Paul Mescal to star in A Whistle in the Dark in Dublin's Abbey Theatre and London's National Theatre
Paul Mescal to star in A Whistle in the Dark in Dublin's Abbey Theatre and London's National Theatre

Irish Independent

time29-04-2025

  • Entertainment
  • Irish Independent

Paul Mescal to star in A Whistle in the Dark in Dublin's Abbey Theatre and London's National Theatre

Both 20th century plays will take place in the Lyttelton Theatre, and focus on dysfunctional family relationships, the struggle for identity, and societal and familial expectations. Co-Director of the Abbey Theatre, Artistic Director Caitríona McLaughlin said: 'It is very meaningful for us at the Abbey Theatre to have such fulsome engagement in this next chapter of the National Theatre of Great Britain. It will be an honour to bring The Playboy of the Western World and A Whistle in the Dark before audiences in London. Every generation deserves to see these two seminal works of the Irish canon.' The productions will take place as part of National Theatre co-chief executive Indhu Rubasingham's inaugural programme, with dates for the performances yet to be announced. Tom Murphy play A Whistle In The Dark will be directed by Caitriona McLaughlin, while Arthur Miller's Death Of A Salesman will be directed by Rebecca Frecknall. Further casting and ticket sale dates will be announced in due course.
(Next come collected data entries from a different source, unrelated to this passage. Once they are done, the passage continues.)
(* ===== verification/Session.v ===== *)
(** * Session header (dhow-codec/src/session.rs)

    The 126-byte header that carries the transfer parameters, its CRC, and the
    checks on the parameters. *)

From S2P Require Import Prelude Errors Crc32c Primitives Instances Digest.
From Stdlib Require Strings.String.

(** ** Definitions *)

(** ASCII "DSES" *)
Definition SESSION_MAGIC : list byte := String.list_byte_of_string "DSES".
Definition SESSION_VERSION : byte := byte.of_Z 1.
Definition SESSION_HEADER_SIZE : nat := 126.

Record RaptorQParams := {
  z : Z;
  n : Z;
  psi : Z;
}.

Record SessionParams := {
  payload_size : Z;
  block_count : Z;
  symbol_size : Z;
  source_symbols_per_block : Z;
  total_symbols_per_block : Z;
  raptorq : RaptorQParams;
  payload_digest : list byte;
}.

#[export] Instance RaptorQParams_dec : EqDecision RaptorQParams.
Proof. solve_decision. Defined.

#[export] Instance SessionParams_dec : EqDecision SessionParams.
Proof. solve_decision. Defined.

(** [SessionParams::validate] *)
Definition validate (p : SessionParams) : outcome SessionError unit :=
  if decide (block_count p = 0)
  then Err (Sess.InvalidParameters [Txt "block_count must be non-zero"])
  else if decide (symbol_size p = 0)
  then Err (Sess.InvalidParameters [Txt "symbol_size must be non-zero"])
  else if decide (total_symbols_per_block p < source_symbols_per_block p)
  then Err (Sess.InvalidParameters
    [Txt "total_symbols_per_block must be >= source_symbols_per_block"])
  else Ok tt.

Record SessionHeader := {
  sh_magic : list byte;
  sh_version : byte;
  sh_reserved1 : list byte;
  sh_session_id : list byte;
  sh_params : SessionParams;
  sh_reserved2 : list byte;
  sh_crc32c : Z;
}.

(** [SessionHeader::new] *)
Definition SessionHeader_new (session_id : list byte) (params : SessionParams) : SessionHeader :=
  let bytes :=
    [SESSION_VERSION] ++ zeros 3 ++ session_id
    ++ to_le 8 (payload_size params)
    ++ to_le 4 (block_count params)
    ++ to_le 4 (symbol_size params)
    ++ to_le 4 (source_symbols_per_block params)
    ++ to_le 4 (total_symbols_per_block params)
    ++ to_le 4 (z (raptorq params))
    ++ to_le 4 (n (raptorq params))
    ++ to_le 2 (psi (raptorq params))
    ++ payload_digest params
    ++ zeros 32 in
  {| sh_magic := SESSION_MAGIC; sh_version := SESSION_VERSION; sh_reserved1 := zeros 3;
     sh_session_id := session_id; sh_params := params; sh_reserved2 := zeros 32;
     sh_crc32c := crc32c_digest bytes |}.

(** [SessionHeader::to_vec] *)
Definition SessionHeader_to_vec (h : SessionHeader) : list byte :=
  sh_magic h
  ++ [sh_version h]
  ++ sh_reserved1 h
  ++ sh_session_id h
  ++ to_le 8 (payload_size (sh_params h))
  ++ to_le 4 (block_count (sh_params h))
  ++ to_le 4 (symbol_size (sh_params h))
  ++ to_le 4 (source_symbols_per_block (sh_params h))
  ++ to_le 4 (total_symbols_per_block (sh_params h))
  ++ to_le 4 (z (raptorq (sh_params h)))
  ++ to_le 4 (n (raptorq (sh_params h)))
  ++ to_le 2 (psi (raptorq (sh_params h)))
  ++ payload_digest (sh_params h)
  ++ sh_reserved2 h
  ++ to_le 4 (sh_crc32c h).

(** [SessionHeader::from_bytes] *)
Definition SessionHeader_from_bytes (bytes : list byte) : outcome SessionError SessionHeader :=
  if decide (length bytes < SESSION_HEADER_SIZE)%nat
  then Err (Sess.InvalidParameters
    [Txt "header too short: "; Dec (len bytes); Txt " bytes (minimum "; Dec 126; Txt ")"])
  else
    magic ← slice 0 4 bytes;
    if decide (magic <> SESSION_MAGIC)
    then Err (Sess.InvalidParameters
      [Txt "invalid magic: expected DSES, got "; DebugBytes magic])
    else
      version ← index 4 bytes;
      if decide (version <> SESSION_VERSION)
      then Err (Sess.InvalidParameters
        [Txt "unsupported version: "; Dec (byte.unsigned version)])
      else
        reserved1 ← slice 5 8 bytes;
        if decide (reserved1 <> zeros 3)
        then Err (Sess.InvalidParameters [Txt "reserved field must be zero"])
        else
          session_id ← slice 8 24 bytes;
          payload_size ← slice 24 32 bytes;
          block_count ← slice 32 36 bytes;
          symbol_size ← slice 36 40 bytes;
          source_symbols_per_block ← slice 40 44 bytes;
          total_symbols_per_block ← slice 44 48 bytes;
          z ← slice 48 52 bytes;
          n ← slice 52 56 bytes;
          psi ← slice 56 58 bytes;
          payload_digest ← slice 58 90 bytes;
          reserved2 ← slice 90 122 bytes;
          if decide (reserved2 <> zeros 32)
          then Err (Sess.InvalidParameters [Txt "reserved field 2 must be zero"])
          else
            crc32c ← slice 122 126 bytes;
            covered ← slice 4 122 bytes;
            let expected_crc := crc32c_digest covered in
            if decide (from_le crc32c <> expected_crc)
            then Err (Sess.InvalidParameters
              [Txt "CRC32C mismatch: expected "; HexNum 8 expected_crc;
               Txt ", got "; HexNum 8 (from_le crc32c)])
            else
              Ok {| sh_magic := magic; sh_version := version; sh_reserved1 := reserved1;
                    sh_session_id := session_id;
                    sh_params := {|
                      payload_size := from_le payload_size;
                      block_count := from_le block_count;
                      symbol_size := from_le symbol_size;
                      source_symbols_per_block := from_le source_symbols_per_block;
                      total_symbols_per_block := from_le total_symbols_per_block;
                      raptorq := {| z := from_le z; n := from_le n; psi := from_le psi |};
                      payload_digest := payload_digest |};
                    sh_reserved2 := reserved2; sh_crc32c := from_le crc32c |}.

(** [verify_payload_digest] *)
Definition verify_payload_digest `{Blake3} (data expected : list byte) : bool :=
  bool_decide (blake3_digest data = expected).

(** *** Specification *)

(** The fields the CRC covers. *)
Definition session_body (session_id : list byte) (p : SessionParams) : list byte :=
  [SESSION_VERSION] ++ zeros 3 ++ session_id ++ to_le 8 (payload_size p)
  ++ to_le 4 (block_count p) ++ to_le 4 (symbol_size p)
  ++ to_le 4 (source_symbols_per_block p) ++ to_le 4 (total_symbols_per_block p)
  ++ to_le 4 (z (raptorq p)) ++ to_le 4 (n (raptorq p)) ++ to_le 2 (psi (raptorq p))
  ++ payload_digest p ++ zeros 32.

(** Parameters whose fields have the widths of the struct. *)
Record wf_params (p : SessionParams) : Prop := {
  wp_payload_size : urange 64 (payload_size p);
  wp_block_count : urange 32 (block_count p);
  wp_symbol_size : urange 32 (symbol_size p);
  wp_source_symbols : urange 32 (source_symbols_per_block p);
  wp_total_symbols : urange 32 (total_symbols_per_block p);
  wp_z : urange 32 (z (raptorq p));
  wp_n : urange 32 (n (raptorq p));
  wp_psi : urange 16 (psi (raptorq p));
  wp_digest : length (payload_digest p) = 32%nat;
}.

(** The header of the same fields as proto/session.md describes it: the
    checksum covers bytes 0..122, the magic included. *)
Definition documented_header (session_id : list byte) (p : SessionParams) : list byte :=
  SESSION_MAGIC ++ session_body session_id p
  ++ to_le 4 (crc32c_digest (SESSION_MAGIC ++ session_body session_id p)).

(** An example, for concrete runs. *)
Definition demo_params : SessionParams :=
  {| payload_size := 1000; block_count := 2; symbol_size := 256;
     source_symbols_per_block := 2; total_symbols_per_block := 3;
     raptorq := {| z := 2; n := 1; psi := 1 |}; payload_digest := zeros 32 |}.

(** ** Lemmas *)


Lemma session_to_vec_new sid p :
  SessionHeader_to_vec (SessionHeader_new sid p)
  = SESSION_MAGIC ++ session_body sid p ++ to_le 4 (crc32c_digest (session_body sid p)).
Proof. unfold SessionHeader_to_vec, session_body. by rewrite <- !app_assoc. Qed.

Lemma length_session_body sid p :
  length sid = 16%nat -> wf_params p -> length (session_body sid p) = 118%nat.
Proof.
  intros Hs Hp. unfold session_body.
  by rewrite !length_app, !length_to_le, !length_zeros, Hs, (wp_digest p Hp).
Qed.

Lemma length_session_to_vec sid p :
  length sid = 16%nat -> wf_params p ->
  length (SessionHeader_to_vec (SessionHeader_new sid p)) = SESSION_HEADER_SIZE.
Proof.
  intros. by rewrite session_to_vec_new, !length_app, length_session_body, length_to_le.
Qed.

Lemma session_parse_print sid p rest :
  length sid = 16%nat -> wf_params p ->
  SessionHeader_from_bytes (SessionHeader_to_vec (SessionHeader_new sid p) ++ rest)
  = Ok (SessionHeader_new sid p).
Proof.
  intros Hs Hp. pose proof (length_session_body sid p Hs Hp) as Hb.
  unfold SessionHeader_from_bytes.
  rewrite decide_False by (rewrite length_app, length_session_to_vec by done; lia).
  assert (Hcov : @slice SessionError _ 4 122
    (SessionHeader_to_vec (SessionHeader_new sid p) ++ rest) = Ok (session_body sid p)).
  { rewrite session_to_vec_new, <- !app_assoc.
    rewrite slice_skip with (k := 4%nat) by (done || lia). by apply slice_here. }
  rewrite Hcov. unfold SessionHeader_to_vec. rewrite <- !app_assoc.
  destruct p as [ps bc ss sps tps [pz pn ppsi] dg]. destruct Hp.
  unfold SessionHeader_new; cbn -[app zeros to_le session_body] in *.
  read_fields. rewrite decide_False by auto. read_fields. rewrite decide_False by auto.
  read_fields. rewrite decide_False by auto. read_fields. rewrite decide_False by auto.
  read_fields. rewrite !from_to_le by (done || apply digest_range).
  by rewrite decide_False by auto.
Qed.
(* ===== verification/Pipeline.v ===== *)
(** * Frame pipeline (dhow-codec/src/pipeline.rs)

    The sender [Pipeline], which turns a payload into frames, and the receiver
    [PipelineDecoder], which takes frames in any order, records what it holds,
    and reassembles the payload. *)

From S2P Require Import Prelude Errors Crc32c Primitives Instances Chunker Frame Digest Session.
From S2P Require Import Bitmap Resume.

(** ** Definitions *)

Definition PAYLOAD_ID_LEN : Z := 4.
Definition MIN_FEC_SYMBOL_SIZE : Z := 64.
Definition MAX_FEC_SYMBOL_SIZE : Z := MAX_PAYLOAD_LEN - PAYLOAD_ID_LEN.

(** One round of [interleave]: the next element of every list that has one. *)
Definition heads {A} (cursors : list (list A)) : list A := omap head cursors.

(** The [for _ in 0..longest] loop of [interleave]. *)
Fixpoint rounds {A} (n : nat) (cursors : list (list A)) : list A :=
  match n with
  | O => []
  | S n' => heads cursors ++ rounds n' (tail <$> cursors)
  end.

(** [interleave] *)
Definition interleave {A} (per_block : list (list A)) : list A :=
  let longest := foldr Nat.max 0%nat (length <$> per_block) in
  rounds longest per_block.

(** [validate_params] *)
Definition validate_params (params : SessionParams) : outcome CodecError unit :=
  _ ← map_err Codec.Session (validate params);
  if decide (~ (MIN_FEC_SYMBOL_SIZE <= symbol_size params <= MAX_FEC_SYMBOL_SIZE))
  then Err (Codec.Session (Sess.InvalidParameters
    [Txt "symbol_size "; Dec (symbol_size params); Txt " out of range ";
     Dec MIN_FEC_SYMBOL_SIZE; Txt "..="; Dec MAX_FEC_SYMBOL_SIZE]))
  else Ok tt.

(** [chunk_map_for] *)
Definition chunk_map_for (checks : bool) (params : SessionParams)
    : outcome CodecError ChunkMap :=
  chunk_params ← map_err Codec.Chunk
    (ChunkParams_new (payload_size params) (block_count params) (symbol_size params));
  map_err Codec.Chunk (ChunkMap_new checks chunk_params).

Inductive FrameOutcome :=
| Accepted
| BlockComplete (block_index : Z)
| Redundant.

Section pipeline.
Context `{Blake3} `{RaptorQ}.

(** [config_for_block] *)
Definition config_for_block {E} (block_size symbol_size : Z) : outcome E rq_config :=
  or_panic (rq_with_defaults block_size (as_u 16 symbol_size)).

(** *** Sender *)

Record Pipeline := {
  pl_session_id : list byte;
  pl_params : SessionParams;
  pl_session_key : list byte;
  pl_chunk_map : ChunkMap;
}.

(** [Pipeline::new] *)
Definition Pipeline_new (checks : bool) (session_id : list byte) (params : SessionParams)
    (session_key : list byte) : outcome CodecError Pipeline :=
  _ ← validate_params params;
  chunk_map ← chunk_map_for checks params;
  Ok {| pl_session_id := session_id; pl_params := params; pl_session_key := session_key;
        pl_chunk_map := chunk_map |}.

(** The body of the packet loop of [Pipeline::encode]. *)
Definition encode_symbol (pl : Pipeline) (block_index : Z) (sp : nat * rq_packet)
    : outcome CodecError Frame :=
  let serialized := rq_serialize sp.2 in
  if decide (MAX_PAYLOAD_LEN < len serialized)
  then Err (Codec.FramePayloadTooLarge (len serialized) MAX_PAYLOAD_LEN)
  else
    header ← FrameHeader_new FRepair (pl_session_id pl) block_index
      (as_u 32 (Z.of_nat sp.1)) serialized;
    Ok (Frame_build_owned header serialized (pl_session_key pl)).

(** The body of the block loop of [Pipeline::encode]. *)
Definition encode_block (checks : bool) (pl : Pipeline) (payload : list byte)
    (repair_count : Z) (block : BlockInfo) : outcome CodecError (list Frame) :=
  if decide (bi_size block = 0) then Ok []
  else
    block_bytes ← map_err Codec.Chunk
      (extract_block checks (pl_chunk_map pl) payload (bi_index block));
    config ← config_for_block (bi_size block) (symbol_size (pl_params pl));
    encoder ← or_panic (rq_encoder_new block_bytes config);
    packets ← or_panic (rq_get_encoded_packets encoder repair_count);
    traverse (encode_symbol pl (bi_index block)) (imap pair packets).

(** [Pipeline::encode] *)
Definition encode (checks : bool) (pl : Pipeline) (payload : list byte)
    : outcome CodecError (list Frame) :=
  if decide (len payload <> payload_size (pl_params pl))
  then Err (Codec.Session (Sess.InvalidParameters
    [Txt "payload is "; Dec (len payload); Txt " bytes but session declares ";
     Dec (payload_size (pl_params pl))]))
  else
    let repair_count :=
      Z.max 0 (total_symbols_per_block (pl_params pl) - source_symbols_per_block (pl_params pl)) in
    per_block ← traverse (encode_block checks pl payload repair_count)
      (cm_blocks (pl_chunk_map pl));
    Ok (interleave per_block).

(** [Pipeline::encode_to_bytes] *)
Definition encode_to_bytes (checks : bool) (pl : Pipeline) (payload : list byte)
    : outcome CodecError (list (list byte)) :=
  frames ← encode checks pl payload; Ok (Frame_into_vec <$> (frames : list Frame)).

(** *** Receiver *)

Inductive BlockState :=
| Pending (decoder : rq_decoder)
| Done (data : list byte).

Record PipelineDecoder := {
  pd_session_id : list byte;
  pd_params : SessionParams;
  pd_session_key : list byte;
  pd_chunk_map : ChunkMap;
  pd_blocks : list BlockState;
  pd_held : list (list byte);
  pd_held_counts : list Z;
  pd_journal : Blake3Hasher;
}.

(** The state [PipelineDecoder::new] gives a block. *)
Definition initial_block {E} (symbol_size : Z) (block : BlockInfo) : outcome E BlockState :=
  if decide (bi_size block = 0) then Ok (Done [])
  else
    config ← config_for_block (bi_size block) symbol_size;
    decoder ← or_panic (rq_decoder_new config);
    Ok (Pending decoder).

(** [PipelineDecoder::new] *)
Definition PipelineDecoder_new (checks : bool) (session_id : list byte) (params : SessionParams)
    (session_key : list byte) : outcome CodecError PipelineDecoder :=
  _ ← validate_params params;
  chunk_map ← chunk_map_for checks params;
  blocks ← traverse (initial_block (symbol_size params)) (cm_blocks chunk_map);
  let bitmap_len := Z.to_nat (div_ceil (total_symbols_per_block params) 8) in
  let block_count := length (cm_blocks chunk_map) in
  Ok {| pd_session_id := session_id; pd_params := params; pd_session_key := session_key;
        pd_chunk_map := chunk_map; pd_blocks := blocks;
        pd_held := replicate block_count (zeros bitmap_len);
        pd_held_counts := replicate block_count 0;
        pd_journal := Blake3Hasher_new |}.

Definition set_blocks (blocks : list BlockState) (d : PipelineDecoder) : PipelineDecoder :=
  {| pd_session_id := pd_session_id d; pd_params := pd_params d;
     pd_session_key := pd_session_key d; pd_chunk_map := pd_chunk_map d; pd_blocks := blocks;
     pd_held := pd_held d; pd_held_counts := pd_held_counts d; pd_journal := pd_journal d |}.

Definition set_held (held : list (list byte)) (counts : list Z) (d : PipelineDecoder)
    : PipelineDecoder :=
  {| pd_session_id := pd_session_id d; pd_params := pd_params d;
     pd_session_key := pd_session_key d; pd_chunk_map := pd_chunk_map d;
     pd_blocks := pd_blocks d; pd_held := held; pd_held_counts := counts;
     pd_journal := pd_journal d |}.
(* ===== verification/Transfer.v ===== *)
(** * Transfers, end to end

    The sender and the receiver of [Pipeline] against each other and against
    the resume file: every frame the sender emits is one the receiver takes,
    any arrival order delivers the payload, and a journal replays. *)

From S2P Require Import Prelude Errors Crc32c Primitives Instances Chunker Frame Digest Session.
From S2P Require Import Bitmap Resume Pipeline.

(** ** Definitions *)

Section transfer.
Context `{Blake3} `{RaptorQ}.

(** Block [i] of a payload. *)
Definition block_data (p : SessionParams) (payload : list byte) (i : nat) : list byte :=
  sub (Z.to_nat (spec_start (payload_size p) (block_count p) (Z.of_nat i)))
      (Z.to_nat (spec_size (payload_size p) (block_count p) (Z.of_nat i))) payload.

(** The packets the sender makes of block [i]. *)
Definition block_packets (p : SessionParams) (payload : list byte) (repair : Z) (i : nat)
    : list rq_packet :=
  rq_packets (block_data p payload i) (symbol_size p) repair.

(** A serialized frame that carries packet [p] of block [i]. *)
Definition carries (key b : list byte) (i : nat) (p : rq_packet) : Prop :=
  exists f, Frame_from_bytes b key = Ok f
    /\ fh_block_index (fr_header f) = Z.of_nat i /\ rq_deserialize (fr_payload f) = Some p.

(** A frame of the session for packet [p] of block [i]. *)
Record symbol_frame (sid key : list byte) (i : nat) (p : rq_packet) (f : Frame) : Prop := {
  sf_wf : wf_frame f;
  sf_authentic : authentic f key;
  sf_session_id : fh_session_id (fr_header f) = sid;
  sf_type : fh_frame_type (fr_header f) = FRepair;
  sf_block : fh_block_index (fr_header f) = Z.of_nat i;
  sf_payload : fr_payload f = rq_serialize p;
}.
Speaking about the new programme, Rubasingham said: 'The National Theatre is a very special place at the heart of our national discourse, and I am incredibly proud to be its seventh director. 'I am so excited about everything to come, and the wealth of projects and artists announced today. 'The National Theatre is a beacon of creativity, humanity and possibilities. It holds the stories of so many people who have made this place mean so much to so many. 'This is just the beginning, a flavour of what's to come, the start of the next chapter.' The National Theatre will also work with rapper Stormzy on a production. The news about Mescal came after it was announced the 29-year-old will play Paul McCartney in four films directed by Sam Mendes about The Beatles. He shot to stardom during the pandemic for his role as love interest Connell Waldron in BBC miniseries Normal People, based on the novel of the same name by Irish author Sally Rooney. Mescal also won an Olivier Award for a stage adaptation of A Streetcar Named Desire, before starring in Gladiator II, directed by Sir Ridley Scott, as an arena fighter who tries to bring down two maniacal emperors.